Individuals less likely to evaluate peers negatively if facing evaluation themselves

New research from ESMT Berlin finds that individuals strategically select the colleagues they evaluate, and the evaluation they give, based on how they want to be perceived. The research was published in the journal Organization Science .

Linus Dahlander, professor of strategy and Lufthansa Group Chair of Innovation at ESMT Berlin, alongside colleagues from Purdue University and INSEAD, investigated the impact of peer evaluations on the behaviors of Wikipedia members, for which peer evaluations are transparent.

Peers can see the complete evaluation history of a member, including how and whom they have evaluated in the past, and these peer evaluations are used to determine which members become administrators.

The researchers focused on three key factors: whether the member was about to be evaluated themselves, how pivotal an evaluation was, and the candidate's activity level.

Their research revealed that members who are about to be evaluated themselves participate in more peer evaluations. However, members are less likely to participate in evaluations if their evaluation may offend someone or be pivotal in impacting a peer's overall assessment, focusing their negative evaluations on inactive members. Negative evaluations are also targeted toward those that are unlikely to swing the evaluation outcome in either direction, in which the overall outcome is already obvious.

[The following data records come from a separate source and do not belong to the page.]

#[export] Instance CopiesSet_map `{MapRangeLaws} : CopiesSet StringEntries make_map.
Proof.
  intros h i o u w Hi [-> |(l & m & -> & Hl)] Ho Hnn Hio Hr; [by destruct Hnn|].
  assert (Hcl : closed h (Ref (Some l))).
  { eapply closed_ref; [exact Hl|]. intros l0 Hx. by apply plain_reaches in Hx. }
  destruct (allocated h o w _ (Entries ∅) Ho Hcl Hr) as (l' & h1 & Hn & Hl' & Hw & Ha & Hd & Hrun).
  assert (Hac : forall l0, reaches h (Entries m) l0 -> h1 !! l0 = h !! l0) by (intros l0 Hx; by apply plain_reaches in Hx).
  destruct (entries_loop (map_range m) h1 l' ∅ Hl') as (h2 & Hrun2 & Hw2). rewrite -> map_range_entries in Hw2.
  exists h2, (Ref (Some l')). split.
  - unfold make_map. unfold mbind at 1, H_bind at 1. rewrite -> (deref_reading h i l Hi). unfold mbind at 1, H_bind at 1.
    rewrite -> (load_reading h (whole l) (Entries m)) by by apply reading_whole. rewrite -> Hrun.
    unfold mbind at 1, H_bind at 1. rewrite -> (deref_reading h1 o l') by by eapply writes_reading. exact Hrun2.
  - eapply copied_through; [exact Hl|exact Hn|exact Hw|exact Hac|exact Hd| |exact Hw2]. by apply plain_copied.
Qed.

(** ** Structs *)

(** A statement for every field that holds references. *)
Inductive Fields : list (string * (heap -> val -> Prop)) -> list (string * copier) -> Prop :=
  | fields_nil : Fields [] []
  | fields_plain f T fs stmts : PlainType T -> Fields fs stmts -> Fields ((f, T) :: fs) stmts
  | fields_stmt f T fs c stmts :
      Shape T -> CopiesField T c -> Fields fs stmts -> Fields ((f, T) :: fs) ((f, c) :: stmts).

Definition field_names (fs : list (string * (heap -> val -> Prop))) : list string := fs.*1.

Lemma struct_keys h fs parts :
  Forall2 (fun f kv => kv.1 = Field f.1 /\ f.2 h kv.2) fs parts -> parts.*1 = Field <$> field_names fs.
Proof. induction 1 as [|f kv fs parts [Hk _] _ IH]; [done|]. cbn. by rewrite -> Hk, IH. Qed.

(** Every statement is for a field it copies, and every other field is plain. *)
Lemma fields_cover h fs stmts parts :
  Fields fs stmts -> Forall2 (fun f kv => kv.1 = Field f.1 /\ f.2 h kv.2) fs parts ->
  (forall s, s ∈ stmts -> exists T u, Shape T /\ CopiesField T s.2 /\ (Field s.1, u) ∈ parts /\ T h u) /\
  (forall k u, (k, u) ∈ parts -> plain u \/ exists s, s ∈ stmts /\ k = Field s.1) /\
  stmts.*1 `sublist_of` field_names fs.
Proof.
  intros Hf. induction Hf as [|f T fs stmts HT Hf IH|f T fs c stmts HT Hc Hf IH] in parts |- *; intros Hall.
  - inversion Hall; subst. split; [by intros s ?%elem_of_nil|]. split; [by intros k u ?%elem_of_nil|constructor].
  - inversion Hall as [|? [k u] ? parts' [Hk Ht] Hall']; subst. cbn in Hk, Ht. subst k.
    destruct (IH _ Hall') as (H1 & H2 & H3). split; [|split].
    + intros s Hs. destruct (H1 s Hs) as (T' & u' & ? & ? & ? & ?). exists T', u'. by do 2 (split; [done|]); split; [right|].
    + intros k u' [[= -> ->]|Hin]%elem_of_cons; [left; by eapply HT|by apply H2].
    + by apply sublist_cons.
  - inversion Hall as [|? [k u] ? parts' [Hk Ht] Hall']; subst. cbn in Hk, Ht. subst k.
    destruct (IH _ Hall') as (H1 & H2 & H3). split; [|split].
    + intros s [-> |Hs]%elem_of_cons; [exists T, u; by do 2 (split; [done|]); split; [left|]|].
      destruct (H1 s Hs) as (T' & u' & ? & ? & ? & ?). exists T', u'. by do 2 (split; [done|]); split; [right|].
    + intros k u' [[= -> ->]|Hin]%elem_of_cons; [right; exists (f, c); by split; [left|]|].
      destruct (H2 k u' Hin) as [Hp|(s & Hs & ->)]; [by left|right; exists s; by split; [right|]].
    + by apply sublist_skip.
Qed.

Lemma copies_struct fs stmts :
  Fields fs stmts -> Shapes fs -> NoDup (field_names fs) -> Copies (StructOf fs) (copy_struct stmts).
Proof.
  intros Hf Hsh Hnd h i o u w Hi Ht Ho _ Hio Hr.
  pose proof (shape_closed h u Ht) as Hcl. destruct Ht as (parts & -> & Hall).
  pose proof (struct_keys _ _ _ Hall) as Hkeys. destruct (fields_cover _ _ _ _ Hf Hall) as (Hst & Hcov & Hsub).
  assert (Hndk : NoDup parts.*1) by (rewrite -> Hkeys; by apply NoDup_fmap_2; [intros x y [= ->]|]).
  destruct (store_writes h o (Node parts) w Ho) as (h1 & Hs & Hw & Hd).
  assert (Hsrc : source_ok i o parts h) by done.
  pose proof (source_agree i o parts h _ h1 Hsrc Hw) as Ha.
  pose proof (source_kept i o parts Hio h _ h1 Hsrc Hw) as Hsrc1.
  set (steps := (fun s => (Field s.1, s.2)) <$> stmts).
  assert (Hks : steps.*1 = Field <$> stmts.*1) by (unfold steps; by rewrite <- !list_fmap_compose).
  destruct (parts_copied eq i o parts Hio steps h1 parts Hsrc1) as (h2 & gvs & Hrun & Hw2 & Hk2 & Hafter).
  - by eapply writes_reading.
  - rewrite -> Hks. apply NoDup_fmap_2; [by intros x y [= ->]|]. by eapply sublist_NoDup.
  - apply Forall_forall. intros s (s0 & -> & Hs0)%list_elem_of_fmap. destruct (Hst s0 Hs0) as (T & x & HT & Hc & Hin & Htx).
    exists T, x, x. cbn. split; [exact HT|]. split; [exact Hc|]. pose proof (part_in _ _ _ Hndk Hin) as Hp. split; [exact Hp|].
    split; [|by split]. apply (shape_agree h); [exact Htx|]. intros l Hl. by eapply Ha, reaches_part.
  - exists h2, (Node gvs). split; [|split].
    + unfold copy_struct, assign. unfold mbind at 1 2, H_bind at 1 2. rewrite -> (load_reading _ _ _ Hi), Hs.
      unfold steps, run_parts in Hrun. by rewrite -> each_fmap in Hrun.
    + apply copied_parts; [exact Hk2|exact Hndk|]. intros k x Hx. specialize (Hafter k). unfold part_after in Hafter.
      destruct (Hcov k x (part_elem _ _ _ Hx)) as [Hp|(s & Hs0 & ->)].
      * destruct (decide (k ∈ steps.*1)); [|exists x; rewrite -> Hafter; split; [exact Hx|by apply plain_copied]].
        destruct Hafter as (y & y' & Hy & Hy' & Hcy). simplify_eq. exists y'. split; [exact Hy'|].
        eapply copied_earlier; [exact Hcy| |exact Hd]. intros l Hl. by apply plain_reaches in Hl.
      * rewrite -> decide_True in Hafter.
        -- destruct Hafter as (y & y' & Hy & Hy' & Hcy). simplify_eq. exists y'. split; [exact Hy'|].
           eapply copied_earlier; [exact Hcy| |exact Hd]. intros l Hl. by eapply Ha, reaches_part.
        -- rewrite -> Hks. by apply list_elem_of_fmap_2, list_elem_of_fmap_2.
    + by eapply writes_trans.
Qed.

(** ** [DeepCopy] *)

Lemma deep_copy_copies T c h l v :
  Shape T -> Copies T c -> h !! l = Some v -> T h v ->
  exists h' l' v', deep_copy c (Some l) h = Some (Some l', h') /\ h !! l' = None /\ h' !! l' = Some v' /\
    copied h v h' v' /\ (forall l0, is_Some (h !! l0) -> h' !! l0 = h !! l0).
Proof.
  intros HT Hc Hl Ht. destruct (alloc_fresh h Zero) as (l' & Hn & Ha). set (h1 := <[l' := Zero]> h) in *.
  assert (Hold : forall l0, is_Some (h !! l0) -> h1 !! l0 = h !! l0).
  { intros l0 [? Hx]. unfold h1. rewrite -> lookup_insert_ne; [done|]. intros ->. by rewrite -> Hx in Hn. }
  assert (Hag : forall l0, reaches h v l0 -> h1 !! l0 = h !! l0) by (intros l0 Hr; by apply Hold, (shape_closed _ _ Ht)).
  assert (Hne : l' <> l) by (intros ->; by rewrite -> Hl in Hn).
  destruct (Hc h1 (whole l) (whole l') v Zero) as (h2 & v' & Hrun & Hcop & Hw).
  - apply reading_whole. rewrite -> Hold; [done|by eexists].
  - by apply (shape_agree h).
  - apply reading_whole. unfold h1. by rewrite -> lookup_insert_eq.
  - done.
  - exact Hne.
  - cbn. intros Hx. apply (reaches_agree h) in Hx; [|exact Hag]. destruct (shape_closed _ _ Ht _ Hx) as [? Hy]. by rewrite -> Hn in Hy.
  - exists h2, l', v'. split; [|split; [exact Hn|split; [|split]]].
    + unfold deep_copy. rewrite -> (bind_some _ _ h l' h1) by exact Ha. by rewrite -> (bind_some _ _ h1 tt h2).
    + apply writes_reading in Hw. unfold reading, whole in Hw. cbn in Hw. by destruct (h2 !! l') as [x|]; [injection Hw as ->|].
    + eapply copied_earlier; [exact Hcop|exact Hag|]. intros l0 Hx. unfold h1 in Hx.
      destruct (decide (l' = l0)) as [<-|Hd]; [exact Hn|by rewrite -> lookup_insert_ne in Hx].
    + intros l0 Hx. destruct Hw as [Ho _]. rewrite -> Ho; [by apply Hold|by rewrite -> Hold|].
      cbn. intros ->. destruct Hx as [? Hx]. by rewrite -> Hn in Hx.
Qed.

(** ** Library types *)

(** A type of another package: its values and its [DeepCopyInto]. *)
Class ForeignCopies := {
  foreign_ok : string -> heap -> val -> Prop;
  foreign_into : string -> copier
}.

(** The documented contract of [DeepCopyInto]. *)
Class ForeignCopiesLaws `{ForeignCopies} : Prop := {
  foreign_shape name : Shape (foreign_ok name);
  foreign_copies name : Copies (foreign_ok name) (foreign_into name)
}.

#[export] Instance Foreign_shape `{ForeignCopiesLaws} name : Shape (foreign_ok name).
Proof. apply foreign_shape. Qed.
#[export] Instance Foreign_copies `{ForeignCopiesLaws} name : Copies (foreign_ok name) (foreign_into name).
Proof. apply foreign_copies. Qed.

(** Types whose values hold no references satisfy it. *)
#[local] Instance std_ForeignCopies : ForeignCopies := {
  foreign_ok name := Plain;
  foreign_into name := assign
}.

#[local] Instance std_ForeignCopiesLaws : ForeignCopiesLaws.
Proof. split; intros name; apply _. Qed.

(** ** Automation: a struct's statements cover its fields *)

Ltac solve_fields :=
  lazymatch goal with
  | |- Fields [] _ => apply fields_nil
  | |- Fields ((?f, _) :: _) ((?f, _) :: _) => apply fields_stmt; [apply _|apply _|solve_fields]
  | |- Fields _ _ => apply fields_plain; [apply _|solve_fields]
  end.
Ltac solve_struct :=
  apply copies_struct; [solve_fields|apply _|apply (bool_decide_unpack _); vm_compute; exact I].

The research also found no evidence that members focus on giving positive evaluations to active peers, suggesting they avoid negative reciprocity but do not attempt to invoke positive reciprocity. Further analysis suggests that this strategic use of peer evaluations is effective, with members more likely to be evaluated positively and to get promoted by their peers.

"Our research shows people tend to participate in peer evaluations if they believe it will benefit them rather than if their evaluation would be helpful. This means they refrain from participating in evaluations where the outcome is uncertain to avoid retaliation. Incidentally, the organization is likely to miss important evaluations when they could be most valuable," says Prof. Dahlander.

The findings demonstrate that, although transparency and self-selection make evaluations more accountable, it allows members to use their evaluations to portray themselves strategically ahead of their own evaluation.

To reduce the opportunity for strategic manipulation, organizations should implement transparent peer evaluation processes with clear guidelines. While transparency can enhance accountability, managers should be aware that employees might use this transparency to their advantage strategically.

Organizations can hold members accountable and foster a culture of genuine merit-based assessments by ensuring evaluations are open and traceable. This approach can enhance trust in the evaluation system and improve organizational fairness and effectiveness.

Managers should also encourage employees to provide balanced evaluations that reflect both positive and negative aspects of performance, irrespective of personal stakes. Training programs on effective feedback delivery and the importance of objective evaluations can help mitigate the strategic biases identified in this study.

Journal information: Organization Science

Provided by European School of Management and Technology (ESMT)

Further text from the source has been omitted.